→ **AVAILABLE DATA**
┄┄┄┄┄┄┄┄┄┄
Lemma rows_sound (alo blo bhi n : nat) :
  forall i j2len best,
    alo <= i -> j2len_ok a b alo blo bhi i j2len ->
    valid_block a b (alo, i, blo, bhi) best ->
    valid_block a b (alo, i + n, blo, bhi) (rows eqb a b2j n i blo bhi j2len best).
Proof.
  induction n as [|n IH]; intros i j2len best Hi Hok Hbest; simpl.
  - now rewrite Nat.add_0_r.
  - replace (i + S n) with (S i + n) by lia.
    assert (Hbest' : valid_block a b (alo, S i, blo, bhi) best)
      by (eapply valid_block_widen; [|exact Hbest]; lia).
    destruct (nth_error a i) as [x|] eqn:Ha.
    + pose proof (row_sound alo blo bhi i x (b2j_get eqb b2j x) Hi Ha
                    (b2j_sound x) j2len [] best Hok (j2len_ok_nil _ _ _ _) Hbest') as H.
      destruct (row i blo bhi (b2j_get eqb b2j x) j2len [] best) as [newj2len best'].
      simpl in H. destruct H as [H1 H2]. apply IH; auto.
    + simpl. apply IH; auto. apply j2len_ok_nil.
Qed.

Lemma extend_left_sound (junk : bool) (alo ahi blo bhi : nat) :
  forall besti bestj bestsize,
    valid_block a b (alo, ahi, blo, bhi) (besti, bestj, bestsize) ->
    valid_block a b (alo, ahi, blo, bhi)
      (extend_left eqb a b junk alo blo besti bestj bestsize).
Proof.
  induction besti as [|i' IH]; intros bestj bestsize H; [exact H|].
  destruct bestj as [|j']; [exact H|]. cbn [extend_left].
  destruct (nth_error a i') as [x|] eqn:Ha; [|exact H].
  destruct (nth_error b j') as [y|] eqn:Hb; [|exact H].
  destruct ((alo <? S i') && (blo <? S j') && Bool.eqb (isbjunk eqb y) junk && eqb x y)
    eqn:E; [|exact H].
  apply andb_prop in E. destruct E as [E E4]. apply andb_prop in E. destruct E as [E E3].
  apply andb_prop in E. destruct E as [E1 E2].
  apply Nat.ltb_lt in E1, E2. apply (elt_eqb_true eqb eqb_spec) in E4. subst y.
  apply IH. unfold valid_block in *. destruct H as [H1 [H2 [H3 [H4 H5]]]].
  split; [lia | split; [lia | split; [lia | split; [lia|]]]].
  intros t Ht. destruct t as [|t].
  - exists x. rewrite !Nat.add_0_r. now split.
  - destruct (H5 t) as [z [Hz1 Hz2]]; [lia|]. exists z.
    replace (i' + S t) with (S i' + t) by lia.
    replace (j' + S t) with (S j' + t) by lia. now split.
Qed.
┄┄┄┄┄┄┄┄┄┄
Your task is to copy each line of the material that contains the word "forall".

→ **EXPECTED ANSWER**
  forall i j2len best,
  forall besti bestj bestsize,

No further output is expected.